Please be sure you've created `scatter_scaled` in Q0 (b) (ii) before running this cell.

In [10]:
# zoom in
scatter_highed = scatter_scaled.transform_filter(
    alt.FieldGTPredicate(field = 'educ_expected_yrs_f', gt = 12)
)

scatter_highed

Notice that there are a few points that stand apart from the main scatter. Which countries do  those points represent? It's not too tricky to pick them out by filtering and taking maxima or minima. For example, the country with the lowest fertility rate is: 

In [11]:
reg_data[reg_data.educ_expected_yrs_f > 12].fertility_total.idxmin()

'Singapore'

### Q0 (e) Labeling specific countries

Here you'll look at a few more specific countries, and then label them on the plot.

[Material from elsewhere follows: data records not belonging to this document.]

(** The local stack works: when [gencerts] succeeds with two lists of names, it
    leaves in its directory the authority's certificate and two pairs, the keys
    under the mode asked for, and touches nothing else. A gateway configured with
    the two pairs starts; it answers each host name of the second list with the
    second certificate, each one of the first list only with the first, and the
    certificates carry exactly the host names asked for. *)
Theorem local_stack_serves_its_names `{!X509Sound X K P} (dir names altNames : bytes) (keyMode : Z) (fs fs' : files) :
  run None dir names altNames keyMode fs = (None, fs') -> altNames <> [] -> cleanDir dir = true ->
  forallb hostName (hostsOf (SplitComma names)) = true -> forallb hostName (hostsOf (SplitComma altNames)) = true ->
  (forall p, p ∉ (λ n, dir ++ SLASH :: n) <$> stackFiles -> fs' !! p = fs !! p) /\
  (forall name, name ∈ [lit "gateway"; lit "gateway-alt"] -> exists data, fs' !! keyPath dir name = Some (keyMode, data)) /\
  exists s primary alt,
    TlsStore.newCertStore (H := pkiOn P fs') (stackTLS dir) = Ok s /\
    Leaf primary = mkLeaf (hostsOf (SplitComma names)) (firstName (SplitComma names)) /\
    Leaf alt = mkLeaf (hostsOf (SplitComma altNames)) (firstName (SplitComma altNames)) /\
    forall sni,
      let name := ToLower (TrimSuffix sni [TlsStore.DOT]) in
      (name ∈ TlsStore.exactNames alt -> TlsStore.getCertificate s sni = alt) /\
      (name ∉ TlsStore.exactNames alt -> name ∈ TlsStore.exactNames primary -> TlsStore.getCertificate s sni = primary).
Proof.
  intros Hr Ha Hd Hn1 Hn2.
  destruct (run_files _ _ _ _ _ _ Hr Ha Hd) as (ca & p & a & m0 & m1 & m2 & Eca & Ep & Ea & H0 & H1 & H2 & H3 & H4 & Ho).
  split; [done|]. split.
  { intros n. rewrite !elem_of_cons. intros [->|[->|Hn]]; [by eexists..|by apply not_elem_of_nil in Hn]. }
  destruct (stack_paths dir Hd) as (P1 & P2 & P3 & P4).
  assert (Hne : forall x, dir ++ x <> []).
  { intros x. unfold cleanDir in Hd. bools. by destruct dir. }
  destruct (issued_loads 1 ca (SplitComma names) p fs' (mkCertificateRef (lit "gateway") (certPath dir (lit "gateway"))
    (keyPath dir (lit "gateway")) [] []) 0 m1 keyMode) as (c1 & L1 & N1); [done..|by cbn [CertFile]; rewrite P1|done|done|].
  destruct (issued_loads 2 ca (SplitComma altNames) a fs' (mkCertificateRef (lit "gateway-alt") (certPath dir (lit "gateway-alt"))
    (keyPath dir (lit "gateway-alt")) [] []) (0 + 1) m2 keyMode) as (c2 & L2 & N2); [done..|by cbn [CertFile]; rewrite P3|done|done|].
  unfold TlsStore.newCertStore, stackTLS. cbn [Certificates length Nat.eqb TlsStore.certLoop DefaultCertificate].
  rewrite L1, L2. cbv zeta. cbn [Z.eqb TlsStore.certLoop].
  eexists _, c1, c2. split; [reflexivity|]. split; [exact N1|]. split; [exact N2|].
  intros sni. cbv zeta. unfold TlsStore.getCertificate. cbn [TlsStore.byName].
  set (name := ToLower (TrimSuffix sni [TlsStore.DOT])).
  rewrite (proj1 (TlsStore.addNames_lookup c2 _ _ name)), (proj1 (TlsStore.addNames_lookup c1 _ _ name)).
  fold (TlsStore.exactNames c1). fold (TlsStore.exactNames c2). split.
  - intros Hin. by rewrite bool_decide_eq_true_2.
  - intros Hn Hin. rewrite bool_decide_eq_false_2 by done. by rewrite bool_decide_eq_true_2.
Qed.

(** What is issued is a server certificate and no more: it cannot sign others,
    its serial number fits in 128 bits, it lists every address and every host
    name asked for in order, and it is valid from an hour before it was made to
    365 or 366 days after. The authority's own can sign. *)
Theorem issued_certificate_is_limited `{!X509Sound X K P} (t : nat) (names : list bytes) (cn : bytes) :
  let c := serverTemplate t names in
  c_IsCA c = false /\ Z.land (c_KeyUsage c) KeyUsageCertSign = 0 /\ c_ExtKeyUsage c = [ExtKeyUsageServerAuth] /\
  0 <= c_SerialNumber c < 2 ^ 128 /\
  c_IPAddresses c = omap ParseIP names /\ c_DNSNames c = hostsOf names /\
  c_NotBefore c = time_Now (2 * t) - 3600 * 10 ^ 9 /\
  (c_NotAfter c = time_Now (2 * t + 1) + 365 * dayNanos \/ c_NotAfter c = time_Now (2 * t + 1) + 366 * dayNanos) /\
  c_IsCA (caTemplate t cn) = true /\ Z.land (c_KeyUsage (caTemplate t cn)) KeyUsageCertSign = KeyUsageCertSign.
Proof.
  unfold serverTemplate. rewrite sortNames_spec. cbn [c_IsCA c_KeyUsage c_ExtKeyUsage c_SerialNumber c_IPAddresses
    c_DNSNames c_NotBefore c_NotAfter app]. cbv zeta. split_and!; try done.
  - unfold serial. destruct (rand_Int t _) as [n|] eqn:E; [|lia]. apply rand_below in E as [? _]. done.
  - unfold serial. destruct (rand_Int t _) as [n|] eqn:E; [|by vm_compute]. apply rand_below in E as [_ ?]. done.
  - apply AddYears_one.
Qed.
End Stack.

(** ** Witness *)

(** A certificate whose encoding is its names, separated by commas, then a new
    line and its common name. *)
Fixpoint joinComma (names : list bytes) : bytes :=
  match names with
  | [] => []
  | [n] => n
  | n :: names => n ++ chr 44 :: joinComma names
  end.

Definition toy_der (c : certificate) : bytes := joinComma (c_DNSNames c) ++ LF :: c_Subject c.

Definition toy_leaf (der : bytes) : leafCert :=
  let '(names, cn, _) := Cut der LF in mkLeaf (if names =b [] then [] else SplitComma names) cn.

Lemma SplitComma_nonempty s : SplitComma s <> [].
Proof. destruct s as [|c s]; [done|]. cbn. destruct (c =b chr 44); [done|]. by destruct (SplitComma s). Qed.

Lemma SplitComma_app n s : chr 44 ∉ n -> SplitComma (n ++ s) =
  match SplitComma s with e :: es => (n ++ e) :: es | [] => [n] end.
Proof.
  induction n as [|c n IH]; cbn [app SplitComma]; intros Hn.
  - pose proof (SplitComma_nonempty s). by destruct (SplitComma s).
  - apply not_elem_of_cons in Hn as [Hc Hn]. rewrite bool_decide_eq_false_2 by congruence.
    rewrite IH by done. by destruct (SplitComma s).
Qed.

Lemma SplitComma_join names :
  names <> [] -> Forall (λ n, chr 44 ∉ n) names -> SplitComma (joinComma names) = names.
Proof.
  induction names as [|n [|m names] IH]; intros Hne Hf; [done| |]; apply Forall_cons in Hf as [Hn Hf].
  - cbn [joinComma]. rewrite <- (app_nil_r n) at 1. rewrite SplitComma_app by done. cbn. by rewrite app_nil_r.
  - change (joinComma (n :: m :: names)) with (n ++ chr 44 :: joinComma (m :: names)).
    rewrite SplitComma_app by done. cbn [SplitComma]. rewrite bool_decide_eq_true_2 by done.
    by rewrite IH, app_nil_r.
Qed.

Lemma hostName_bytes n c : hostName n = true -> c ∈ n -> hostByte c = true.
Proof. unfold hostName. intros H Hc. bools. rewrite forallb_forall in H0. by apply H0, list_elem_of_In. Qed.

Lemma joinComma_avoids names : forallb hostName names = true -> LF ∉ joinComma names.
Proof.
  induction names as [|n [|m names] IH]; intros H; [by apply not_elem_of_nil| |].
  - cbn in H. bools. intros Hc. by eapply hostName_bytes in Hc.
  - change (joinComma (n :: m :: names)) with (n ++ chr 44 :: joinComma (m :: names)).
    cbn [forallb] in H. apply andb_prop in H as [H1 H2]. rewrite elem_of_app, elem_of_cons.
    intros [Hc|[Hc|Hc]]; [by eapply hostName_bytes in Hc|done|by apply IH].
Qed.

Lemma toy_leaf_der c : forallb hostName (c_DNSNames c) = true -> toy_leaf (toy_der c) = mkLeaf (c_DNSNames c) (c_Subject c).
Proof.
  intros H. unfold toy_leaf, toy_der.
  rewrite Cut_at by by apply joinComma_avoids. f_equal. destruct (c_DNSNames c) as [|n names] eqn:E; [done|].
  rewrite bool_decide_eq_false_2.
  - apply SplitComma_join; [done|]. apply Forall_forall. intros x Hx Hc. rewrite forallb_forall in H.
    apply list_elem_of_In, H in Hx. by eapply hostName_bytes in Hc.
  - cbn in H. bools. unfold hostName in H. bools. destruct n; [done|]. by destruct names.
Qed.

Definition toy_x509 : X509 := {|
  ecdsa_GenerateKey t := Ok (itoa (Z.of_nat t));
  rand_Int t limit := if 7 <? limit then Ok 7 else Err (EText (lit "rand"));
  time_Now t := 0;
  CreateCertificate t tmpl parent key signer := Ok (toy_der tmpl);
  x509_ParseCertificate der := Ok (mkCert 7 [] 0 0 0 [] true true [] [])
|}.

Definition toy_keygen : KeyGen := {|
  rsa_GenerateKey t bits := Err (EText []);
  ed25519_GenerateKey t := Err (EText []);
  MarshalPKCS8PrivateKey key := Ok (lit "key");
  MarshalPKIXPublicKey key := Err (EText []);
  pem_EncodeToMemory type der := der
|}.

Definition leaf_pki : Pki := {|
  ReadFile p := Err (EText []);
  X509KeyPair c k := Ok c;
  ParseCertificate der := Ok (toy_leaf der)
|}.

Definition toy_x509_sound : X509Sound toy_x509 toy_keygen leaf_pki.
Proof.
  split.
  - cbn. intros t limit n. destruct (7 <? limit) eqn:E; [|done]. intros [= <-]. bools. lia.
  - cbn. by intros t tmpl parent key signer der kder [= <-] _.
  - cbn. intros t tmpl parent key signer der [= <-] Hn. by rewrite toy_leaf_der.
Defined.

Definition quiet_disk : FileSystem := {|
  sys_umask := 18; sys_open _ := None; sys_chmod _ := None; sys_write _ := None; sys_close _ := None
|}.

Definition toy_dir : bytes := lit "deploy/compose/certs".
Definition toy_names : bytes := lit "mailout.test,localhost,127.0.0.1".
Definition toy_altNames : bytes := lit "alt.mailout.test".
Definition toy_run : option goerror * files :=
  @run quiet_disk toy_keygen toy_x509 None toy_dir toy_names toy_altNames 420 ∅.

Lemma pair_with {A B} (p : A * B) a : p.1 = a -> p = (a, p.2).
Proof. destruct p. cbn. by intros ->. Defined.

Lemma local_stack_witness :
  toy_run.1 = None /\
  exists s primary alt,
    @TlsStore.newCertStore (pkiOn leaf_pki toy_run.2) unicode14 (stackTLS toy_dir) = Ok s /\
    Leaf primary = mkLeaf [lit "mailout.test"; lit "localhost"] (lit "mailout.test") /\
    TlsStore.getCertificate s (lit "LOCALHOST") = primary /\
    TlsStore.getCertificate s (lit "alt.mailout.test.") = alt.
Proof.
  assert (Hok : toy_run.1 = None) by (vm_compute; reflexivity). split; [exact Hok|].
  destruct (@local_stack_serves_its_names quiet_disk toy_keygen toy_x509 leaf_pki unicode14 toy_x509_sound
    toy_dir toy_names toy_altNames 420 ∅ toy_run.2) as (_ & _ & s & primary & alt & Es & E1 & E2 & Hs);
    [exact (pair_with toy_run None Hok)|discriminate|vm_compute; reflexivity..|].
  exists s, primary, alt. split; [exact Es|]. split; [rewrite E1; vm_compute; reflexivity|].
  assert (Hx1 : TlsStore.exactNames primary = [lit "mailout.test"; lit "localhost"])
    by (unfold TlsStore.exactNames; rewrite E1; vm_compute; reflexivity).
  assert (Hx2 : TlsStore.exactNames alt = [lit "alt.mailout.test"])
    by (unfold TlsStore.exactNames; rewrite E2; vm_compute; reflexivity).
  split; apply (Hs _); rewrite ?Hx1, ?Hx2; apply (bool_decide_unpack _); vm_compute; exact I.
Defined.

Consider countries whose expected education exceeds 12.

#### (i) Find the country among the high-HDI nations with the highest total fertility and store it as `high_high_fert`.

<!--
BEGIN QUESTION
name: q0_d_i
points: 1
manual: false
-->

In [12]:
high_high_fert = reg_data[(reg_data.educ_expected_yrs_f > 12) & (reg_data.hdi_fac == '3_high')].fertility_total.idxmax()

print(high_high_fert)

Israel


#### (ii) Find the country among the medium-HDI nations with the highest total fertility and store it as `med_high_fert`.
<!--
BEGIN QUESTION
name: q0_d_ii
points: 1
manual: false
-->

In [13]:
med_high_fert = reg_data[(reg_data.educ_expected_yrs_f > 12) & (reg_data.hdi_fac == '2_medium')].fertility_total.idxmax()

print(med_high_fert)

Samoa


<!-- BEGIN QUESTION -->

#### (iii) Identify one other country that calls your attention.

<!--
BEGIN QUESTION
name: q0_d_iii
points: 1
manual: true
-->

In [14]:
#BEGIN SOLUTION NO PROMPT
#potential solution
low_high_fert = reg_data[(reg_data.hdi_fac == '1_low')  & (reg_data.educ_expected_yrs_f > 12)].fertility_total.idxmax()

print(low_high_fert)
#END SOLUTION

Nepal


<!-- END QUESTION -->

<!-- BEGIN QUESTION -->

#### (iv) Modify the cell below to label the three countries identified above. 

<!--
BEGIN QUESTION
name: q0_d_iv
points: 1
manual: true
-->

In [15]:
# slice rows for identified countries
point_labels = reg_data.loc[['Singapore', 'Israel', 'Samoa']].reset_index() # edit here

# plot text labels
labels = alt.Chart(point_labels).mark_text(align = 'left', dx = 5, dy = 3).encode(
    x = 'educ_expected_yrs_f',
    y = 'fertility_total',
    text = 'Country'
)

# layer over scatter
scatter_highed + labels

<!-- END QUESTION -->



---
## 1. Simple linear regression

In this part you'll fit a simple linear model regressing fertility on education.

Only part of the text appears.